The sequence of that will really be driven more by our client makeup, rather than strategically walking up and down the value chain. If a client comes with a use case and says they want us to integrate their mine operations and exploration models with their processing plant to understand how they can get better recovery then, in time, we can facilitate that.

We have created some interesting functionality around geological mine planning type processes with data management. SourceOne allows users to create and implement rich attributions and metadata tagging systems, so that companies can organise and categorise their data as it comes in.

We have also developed an industry-first, customisable user-configurable business process documentation canvas and process runner that allows users to take what you would see in a business process flowchart, for example, and automate it.

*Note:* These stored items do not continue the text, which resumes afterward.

(** [Series.unique()]: the values in their order of first appearance. *)
Fixpoint unique_from (seen : gset string) (l : list string) : list string :=
  match l with
  | [] => []
  | x :: l' => if bool_decide (x ∈ seen) then unique_from seen l'
               else x :: unique_from (seen ∪ {[x]}) l'
  end.

Definition unique (l : list string) : list string := unique_from ∅ l.

(** The script from line 119 on, for the data frame [pd.read_csv] gave:
    its columns by name. The result holds the rows of the two output
    tables. *)
Definition main (df : gmap string (list (option string))) : M World tables :=
  match df !! "Name" with
  | None => raise (ValueError "Input CSV must contain a 'Name' column.")
  | Some col =>
      let names := unique (dropna col) in
      for_names names (mk_tables [] [])
  end.

End Helpers.

(** ** Relations used to state the properties *)

Section Relations.
Context {World : Type} (cl : Client World).

(** The deep check passes over the candidates [cs], taking the service
    from [w] to [w']: for each of them in turn the fetch fails, or the
    names of the fetched record hold neither [q] nor [q1]. *)
Inductive passes_over (q q1 : string) : list molecule → World → World → Prop :=
| passes_nil w : passes_over q q1 [] w w
| passes_failed c cs e w w1 w' :
    molecule_get cl (molecule_chembl_id c) w = (Raise e, w1) →
    passes_over q q1 cs w1 w' →
    passes_over q q1 (c :: cs) w w'
| passes_no_match c cs full w w1 w' :
    molecule_get cl (molecule_chembl_id c) w = (Ok full, w1) →
    q ∉ names_of full → q1 ∉ names_of full →
    passes_over q q1 cs w1 w' →
    passes_over q q1 (c :: cs) w w'.

(** The same client with another text search. *)
Definition with_search (search : string → M World (iterable molecule))
    : Client World :=
  mk_client (molecule_filter cl) search (molecule_get cl) (mechanism_filter cl).

(** The same client with another mechanism query. *)
Definition with_mechanism
    (mechs : option string → M World (iterable mechanism)) : Client World :=
  mk_client (molecule_filter cl) (molecule_search cl) (molecule_get cl) mechs.

End Relations.

(** ** A small fake service

    The world counts the requests made so far. *)

Module Fake.

Definition aspirin : molecule :=
  mk_molecule (Some "ASPIRIN") (PyInt 4) (Some "CHEMBL25")
    (Some "Small molecule")
    (Some (mk_structures (Some "CC(=O)Oc1ccccc1C(=O)O")
                         (Some "BSYNRYMUTXBXSQ-UHFFFAOYSA-N")))
    (Some [SynDict (Some "Acetylsalicylic acid") None;
           SynDict None (Some "Aspirin")])
    true.

(** A record found under another preferred name, with aspirin as a
    synonym. *)
Definition acetylsalicylic : molecule :=
  mk_molecule (Some "Acetylsalicylic acid") (PyStr "4.0") (Some "CHEMBL25")
    (Some "Small molecule")
    (Some (mk_structures (Some "CC(=O)Oc1ccccc1C(=O)O")
                         (Some "BSYNRYMUTXBXSQ-UHFFFAOYSA-N")))
    (Some [SynDict None (Some "aspirin"); SynOther "ASA"])
    true.

Definition ibuprofen : molecule :=
  mk_molecule (Some "IBUPROFEN") (PyInt 4) (Some "CHEMBL521")
    (Some "Small molecule")
    (Some (mk_structures (Some "CC(C)Cc1ccc(C(C)C(=O)O)cc1")
                         (Some "HEFNNWSXXWATRW-UHFFFAOYSA-N")))
    None true.
(** X16. Whatever the camera does, the retry wrapper returns and never
    raises: it calls [capture] until the first call that captures or
    until the maximum is reached, sleeps 50 ms between two calls, hands
    back the frame of the first capture, and hands back None exactly when
    all the attempts it was allowed have failed. *)
Theorem capture_with_retry_total (camera : Camera.t) (max_retries : Z) :
  exists (k : nat) (o : option Frame),
    _capture_with_retry camera max_retries
    = (Camera.after k camera, attempts (Camera.camera_id camera) k, Ok o)
    /\ (k <= Z.to_nat max_retries)%nat
    /\ captures_in (attempts (Camera.camera_id camera) k) = k
    /\ sleeps_in (attempts (Camera.camera_id camera) k) = replicate (k - 1) 0.05
    /\ (forall i, (S i < k)%nat -> fails camera i)
    /\ match o with
       | Some frame => (1 <= k)%nat /\ attempt camera (k - 1) = Ok frame
       | None => k = Z.to_nat max_retries /\ forall i, (i < k)%nat -> fails camera i
       end.
Proof.
  unfold _capture_with_retry.
  destruct (Z_le_gt_dec max_retries 0) as [Hle|Hgt].
  { exists O, None. replace (Z.to_nat max_retries) with O by lia.
    do 4 (split; [reflexivity|]). split; [intros; lia|]. split; [reflexivity|].
    intros; lia. }
  destruct (first_capture camera (Z.to_nat max_retries))
    as [Hfail|(k & frame & Hk & Hfail & Hok)].
  - exists (Z.to_nat max_retries), None.
    rewrite (retry_loop_exhausted max_retries _ 0%Z camera) by (lia || done).
    destruct (attempts_shape (Camera.camera_id camera) (Z.to_nat max_retries))
      as [H1 H2].
    split; [reflexivity|]. split; [lia|]. split; [exact H1|]. split; [exact H2|].
    split; [intros i Hi; apply Hfail; lia|]. split; [reflexivity | exact Hfail].
  - exists (S k), (Some frame).
    rewrite (retry_loop_succeeds max_retries frame k _ 0%Z camera)
      by (lia || done).
    destruct (attempts_shape (Camera.camera_id camera) (S k)) as [H1 H2].
    split; [reflexivity|]. split; [lia|]. split; [exact H1|]. split; [exact H2|].
    split; [intros i Hi; apply Hfail; lia|].
    cbn [Nat.sub]. rewrite Nat.sub_0_r. split; [lia | exact Hok].
Qed.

We’ve also tied the underlying data that’s required to operate those processes within SourceOne to activities so, if you’re doing something as simple as passing data from one system to another and back, we can automate that.

But then if a client also wanted to do some user guided processes – perhaps a training module, or something that isn’t used frequently enough to get the benefits of automation – we can have all the data tied right to it and take care of that as part of the process.

We’re developing a module now for a digital planning process that will be released shortly. It will help improve what’s currently a labour-intensive and paper-based type of activity, where the mine plans and operational plans are put together by a number of different individuals and departments, sometimes coordinated by multiple people, and then combined into a PowerPoint. Often, because it’s so labour intensive, by the time the plan is finished it’s already obsolete. They don’t get the benefits of understanding what the plant nuances are, and the communications are back and forth.

We’re digitalising that process so that users in the field can collaborate and understand what users in the office and the planners may be doing, and get those two better aligned to make plans more executable and achievable. That’s really the basis of our focus for the rest of the year. As we get more clients onto the system, some of the priorities and how we integrate across the value chain will start to evolve.

AG: Could you talk about any SourceOne case studies or use cases?

BM: A good example is that digital plan where we’re aligning processes that are siloed to a degree. There have been a number of times in my career where I’ve seen significant production upsets simply because maintenance was doing one thing on their schedule, and operations was doing something different on their schedule, and they didn’t align. For example, a crusher may have been down and there is no place to put the shovelled ore.

It’s not done intentionally, it’s just because, again, the systems aren’t interoperable, which means that the people that support those systems and the processes don’t collaborate and communicate well enough or timely enough.

This digital plan process that we’re implementing will help address that. As we combine that with understanding the business processes themselves, we can get to a deeper level of execution.